What to do: All lines ahead of the one containing "End Builder." are to be left out; that line and each one after it, through the end of the records below, are to be duplicated exactly.

Dataset items:
(* ===== verification/Registration.v ===== *)
(** * Registration: the class registry and the overload builders

    backend_base.h ([export_class_registry], [erased_backend_holder]), the builders of
    export_callable.h. *)

From Stdlib Require Import ZArith Lia.
From stdpp Require Import base list gmap fin_maps.
From S2P Require Import Prelude ExportDispatch.

(** ** The class registry *)

Module ClassRegistry.
Section Registry.
Context {K Target : Type} `{Countable K} `{ErrorPolicy}.

(** An entry: the address [type_key<Class>()] identifies the class, and its target. *)
Record entry_t := mk_entry { key : K; entry_target : Target }.
Definition export_class_registry : Type := list entry_t.

(** [store]: overwrite the first entry of the class, or append one. *)
Fixpoint store_loop (entries : export_class_registry) (k : K) (t : Target)
  : option export_class_registry :=
  match entries with
  | [] => None
  | entry :: rest =>
      if decide (key entry = k) then Some (mk_entry (key entry) t :: rest)
      else cons entry <$> store_loop rest k t
  end.
Definition store (entries : export_class_registry) (k : K) (t : Target) : export_class_registry :=
  match store_loop entries k t with
  | Some entries => entries
  | None => entries ++ [mk_entry k t]
  end.

Fixpoint get_loop (entries : export_class_registry) (k : K) : option Target :=
  match entries with
  | [] => None
  | entry :: rest => if decide (key entry = k) then Some (entry_target entry) else get_loop rest k
  end.
Definition get (entries : export_class_registry) (k : K) : outcome Target :=
  match get_loop entries k with
  | Some t => Ok t
  | None => DYNABRIDGE_RAISE
      (runtime_error (lit "dynabridge export class is not registered in this context"))
  end.

(** The abstract registry: a finite map. *)
Definition registry_map (entries : export_class_registry) : gmap K Target :=
  list_to_map (map (fun e => (key e, entry_target e)) entries).
Definition registry_wf (entries : export_class_registry) : Prop := NoDup (map key entries).

Lemma get_loop_map entries k : get_loop entries k = registry_map entries !! k.
Proof.
  induction entries as [|[k' t] rest IH]; [done|]. unfold registry_map. simpl.
  destruct (decide (k' = k)) as [->|Hne]; [by rewrite lookup_insert_eq|].
  by rewrite lookup_insert_ne, IH.
Qed.

Lemma store_loop_spec entries k t :
  match store_loop entries k t with
  | Some entries' => registry_map entries' = <[k := t]> (registry_map entries)
                     /\ map key entries' = map key entries
  | None => k ∉ map key entries
  end.
Proof.
  induction entries as [|[k' t'] rest IH]; simpl; [set_solver|].
  destruct (decide (k' = k)) as [->|Hne].
  - unfold registry_map. simpl. by rewrite insert_insert_eq.
  - destruct (store_loop rest k t) as [rest'|]; simpl; [|set_solver].
    destruct IH as [IHm IHk]. unfold registry_map in *. simpl. rewrite IHm.
    split; [by apply insert_insert_ne|by f_equal].
Qed.

Lemma store_map entries k t : registry_map (store entries k t) = <[k := t]> (registry_map entries).
Proof.
  unfold store. pose proof (store_loop_spec entries k t) as Hs.
  destruct (store_loop entries k t) as [entries'|]; [apply Hs|].
  induction entries as [|[k' t'] rest IH]; [done|]. unfold registry_map in *. simpl in *.
  rewrite IH by set_solver. apply insert_insert_ne. set_solver.
Qed.

Lemma store_wf entries k t : registry_wf entries -> registry_wf (store entries k t).
Proof.
  unfold registry_wf, store. pose proof (store_loop_spec entries k t) as Hs.
  destruct (store_loop entries k t) as [entries'|]; [by destruct Hs as [_ ->]|].
  rewrite map_app. simpl. intros Hnd. apply NoDup_app. split_and!; [done|set_solver|apply NoDup_singleton].
Qed.

Lemma get_store entries k t k' : get (store entries k t) k' = if decide (k' = k) then Ok t else get entries k'.
Proof.
  unfold get. rewrite !get_loop_map, store_map.
  case_decide as Hk; [subst; by rewrite lookup_insert_eq|]. by rewrite lookup_insert_ne.
Qed.

(** The registry is the finite map from classes to targets: after any sequence
    of registrations every class has at most one entry, and looking a class up gives
    the target registered last, or raises runtime_error when there is none. *)
Theorem registry_refines_map (registrations : list (K * Target)) k :
  let entries := foldl (fun r kt => store r kt.1 kt.2) [] registrations in
  registry_wf entries /\
  get entries k = match (list_to_map (reverse registrations) : gmap K Target) !! k with
                  | Some t => Ok t
                  | None => DYNABRIDGE_RAISE
                      (runtime_error (lit "dynabridge export class is not registered in this context"))
                  end.
Proof.
  assert (registry_wf [] /\ registry_map [] = list_to_map (reverse [])) as [Hwf0 Hm0].
  { split; [constructor|done]. }
  induction registrations as [|[k' t] registrations [Hwf Hget]] using rev_ind.
  { split; [done|]. unfold get. by rewrite get_loop_map. }
  rewrite foldl_app. simpl. split; [by apply store_wf|].
  unfold get in *. rewrite !get_loop_map in *. rewrite store_map, reverse_snoc. simpl.
  destruct (decide (k' = k)) as [->|Hne]; [by rewrite !lookup_insert_eq|].
  by rewrite !lookup_insert_ne.
Qed.
End Registry.
Arguments entry_t : clear implicits.
Arguments export_class_registry : clear implicits.
End ClassRegistry.

(** ** The erased holder: two function pointers in front of the object *)

Module ErasedHolder.
(** The manager is told to destroy; a holder is invoked through its pointer. *)
Inductive backend_lifecycle_op := destroy_op.

Record erased_backend_holder (S Args R : Type) := mk_holder {
  invoke_ : Args -> eff S R;
  manager_ : backend_lifecycle_op -> eff S unit
}.
Arguments invoke_ {S Args R}.
Arguments manager_ {S Args R}.

Definition invoke {S Args R} (h : erased_backend_holder S Args R) (args : Args) : eff S R := invoke_ h args.
Definition manage {S Args R} (h : erased_backend_holder S Args R) (op : backend_lifecycle_op)
  : eff S unit := manager_ h op.
Definition destroy {S Args R} (h : erased_backend_holder S Args R) : eff S unit := manage h destroy_op.
End ErasedHolder.

(** ** The overload builders *)

Module OverloadBuilder.
Section Builder.
Context {T C : Type} `{EqDecision T}.

#[global] Instance contract_eq_dec : EqDecision (contract T).
Proof. solve_decision. Defined.

(** [bound_export_overload_slot]: a signature and the callable bound to it. *)
Record bound_export_overload_slot := mk_slot { slot_contract : contract T; slot_callable : C }.

Fixpoint has_bound_export_overload_slot (c : contract T) (slots : list bound_export_overload_slot)
  : bool :=
  match slots with
  | [] => false
  | s :: rest => if decide (slot_contract s = c) then true else has_bound_export_overload_slot c rest
  end.

Fixpoint is_export_overload_builder_complete (declared : list (contract T))
    (slots : list bound_export_overload_slot) : bool :=
  match declared with
  | [] => true
  | c :: rest =>
      (is_unmatched_free_callable c || has_bound_export_overload_slot c slots)
      && is_export_overload_builder_complete rest slots
  end.

(** A group: what it declares. [is_bindable] is what the compiler finds out about the
    callable and the backend's converters. *)
Context (declared : list (contract T)) (is_bindable : contract T -> C -> bool).

Definition is_declared_free_callable (c : contract T) : bool := bool_decide (c ∈ declared).

(** The failing static assertion of a program that does not compile. *)
Inductive build_error := not_declared | already_bound | not_bindable | incomplete.

Definition bind_callable (c : contract T) (callable : C) (slots : list bound_export_overload_slot)
  : list bound_export_overload_slot + build_error :=
  if negb (is_declared_free_callable c) then inr not_declared
  else if has_bound_export_overload_slot c slots then inr already_bound
  else inl (slots ++ [mk_slot c callable]).

(** [export_free_callable_group_builder::bind] also asserts bindability. *)
Definition bind_group (c : contract T) (callable : C) (slots : list bound_export_overload_slot)
  : list bound_export_overload_slot + build_error :=
  if negb (is_declared_free_callable c) then inr not_declared
  else if has_bound_export_overload_slot c slots then inr already_bound
  else if negb (is_bindable c callable) then inr not_bindable
  else inl (slots ++ [mk_slot c callable]).

(** [build] and [commit] release the slots once the group is complete. *)
Definition build (slots : list bound_export_overload_slot)
  : list bound_export_overload_slot + build_error :=
  if is_export_overload_builder_complete declared slots then inl slots else inr incomplete.

Fixpoint bind_all (bind : contract T -> C -> list bound_export_overload_slot ->
                          list bound_export_overload_slot + build_error)
    (binds : list (contract T * C)) (slots : list bound_export_overload_slot)
  : list bound_export_overload_slot + build_error :=
  match binds with
  | [] => inl slots
  | (c, f) :: rest => match bind c f slots with inl slots => bind_all bind rest slots | inr e => inr e end
  end.

Lemma has_slot_elem c slots :
  has_bound_export_overload_slot c slots = true <-> c ∈ map slot_contract slots.
Proof.
  induction slots as [|s slots IH]; simpl; [set_solver|].
  destruct (decide (slot_contract s = c)); [set_solver|]. rewrite IH. set_solver.
Qed.

Lemma complete_spec slots : forall ds,
  is_export_overload_builder_complete ds slots = true <->
  forall c, c ∈ ds -> is_unmatched_free_callable c = false -> c ∈ map slot_contract slots.
Proof.
  induction ds as [|c ds IH]; simpl; [set_solver|].
  rewrite andb_true_iff, orb_true_iff, IH, has_slot_elem.
  split.
  - intros [Hc Hds] c' [->|Hin]%elem_of_cons Hc'; [destruct Hc; congruence|auto].
  - intros Hall. split; [|intros c' Hin; apply Hall; by right].
    destruct (is_unmatched_free_callable c) eqn:Hu; [by left|right]. apply Hall; [left|done].
Qed.

Definition slots_wf (slots : list bound_export_overload_slot) : Prop :=
  NoDup (map slot_contract slots) /\ forall s, s ∈ slots -> slot_contract s ∈ declared.

Lemma bind_group_wf c f slots slots' :
  bind_group c f slots = inl slots' -> slots_wf slots ->
  slots_wf slots' /\ slots' = slots ++ [mk_slot c f] /\ is_bindable c f = true.
Proof.
  unfold bind_group, is_declared_free_callable, slots_wf. intros Hb [Hnd Hdecl].
  case_bool_decide as Hc; [|done]. simpl in Hb.
  destruct (has_bound_export_overload_slot c slots) eqn:Hs; [done|].
  apply not_true_iff_false in Hs. rewrite has_slot_elem in Hs.
  destruct (is_bindable c f); simpl in Hb; [|done]. simplify_eq.
  split_and!; [|set_solver|done..]. rewrite map_app. simpl.
  apply NoDup_app. split_and!; [done|set_solver|apply NoDup_singleton].
Qed.

Lemma bind_all_wf binds : forall slots slots',
  bind_all bind_group binds slots = inl slots' -> slots_wf slots ->
  slots_wf slots' /\ slots' = slots ++ map (fun cf => mk_slot cf.1 cf.2) binds
  /\ Forall (fun cf => is_bindable cf.1 cf.2 = true) binds.
Proof.
  induction binds as [|[c f] binds IH]; intros slots slots' Hb Hwf; simpl in *.
  { simplify_eq. by rewrite app_nil_r. }
  destruct (bind_group c f slots) as [slots1|] eqn:E; [|done].
  destruct (bind_group_wf _ _ _ _ E Hwf) as (Hwf1 & -> & Hbind).
  destruct (IH _ _ Hb Hwf1) as (? & -> & ?). 
    split_and!; [done|by rewrite <- app_assoc|by constructor].
Qed.

(** A fluent chain of binds that compiles up to commit binds every declared
    signature of the group exactly once, in any order, each to a callable that is
    bindable with it, and nothing else: the committed slots are the binds of the
    program, and their signatures are a permutation of the declared ones. *)
Theorem committed_group_exact binds slots :
  Forall (fun c => is_unmatched_free_callable c = false) declared -> NoDup declared ->
  bind_all bind_group binds [] = inl slots -> build slots = inl slots ->
  slots = map (fun cf => mk_slot cf.1 cf.2) binds /\ Permutation (map slot_contract slots) declared /\
  Forall (fun s => is_bindable (slot_contract s) (slot_callable s) = true) slots.
Proof.
  intros Hsent Hnd Hb Hbuild.
  destruct (bind_all_wf binds [] slots Hb) as ((Hslots & Hdecl) & -> & Hbind).
  { split; [constructor|set_solver]. }
  simpl in *. split_and!; [done| |by rewrite Forall_map].
  unfold build in Hbuild. destruct (is_export_overload_builder_complete _ _) eqn:Hc; [|done].
  rewrite complete_spec in Hc. apply NoDup_Permutation; [done..|]. intros c. split.
  - intros (s & -> & Hs)%list_elem_of_fmap. by apply Hdecl.
  - intros Hin. apply Hc; [done|]. by eapply Forall_forall in Hsent.
Qed.
End Builder.

Lemma committed_group_exact_witness :
  let c1 := mk_contract (Some 1) [1] false in let c2 := mk_contract (Some 2) [2] false in
  Permutation (map slot_contract [mk_slot c2 20; mk_slot c1 10]) [c1; c2].
Proof.
  intros c1 c2.
  apply (committed_group_exact [c1; c2] (fun _ _ => true) [(c2, 20); (c1, 10)]).
  - by repeat constructor.
  - apply (bool_decide_unpack _). by vm_compute.
  - by vm_compute.
  - by vm_compute.
Defined.
End OverloadBuilder.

Your response:
End Builder.

Lemma committed_group_exact_witness :
  let c1 := mk_contract (Some 1) [1] false in let c2 := mk_contract (Some 2) [2] false in
  Permutation (map slot_contract [mk_slot c2 20; mk_slot c1 10]) [c1; c2].
Proof.
  intros c1 c2.
  apply (committed_group_exact [c1; c2] (fun _ _ => true) [(c2, 20); (c1, 10)]).
  - by repeat constructor.
  - apply (bool_decide_unpack _). by vm_compute.
  - by vm_compute.
  - by vm_compute.
Defined.
End OverloadBuilder.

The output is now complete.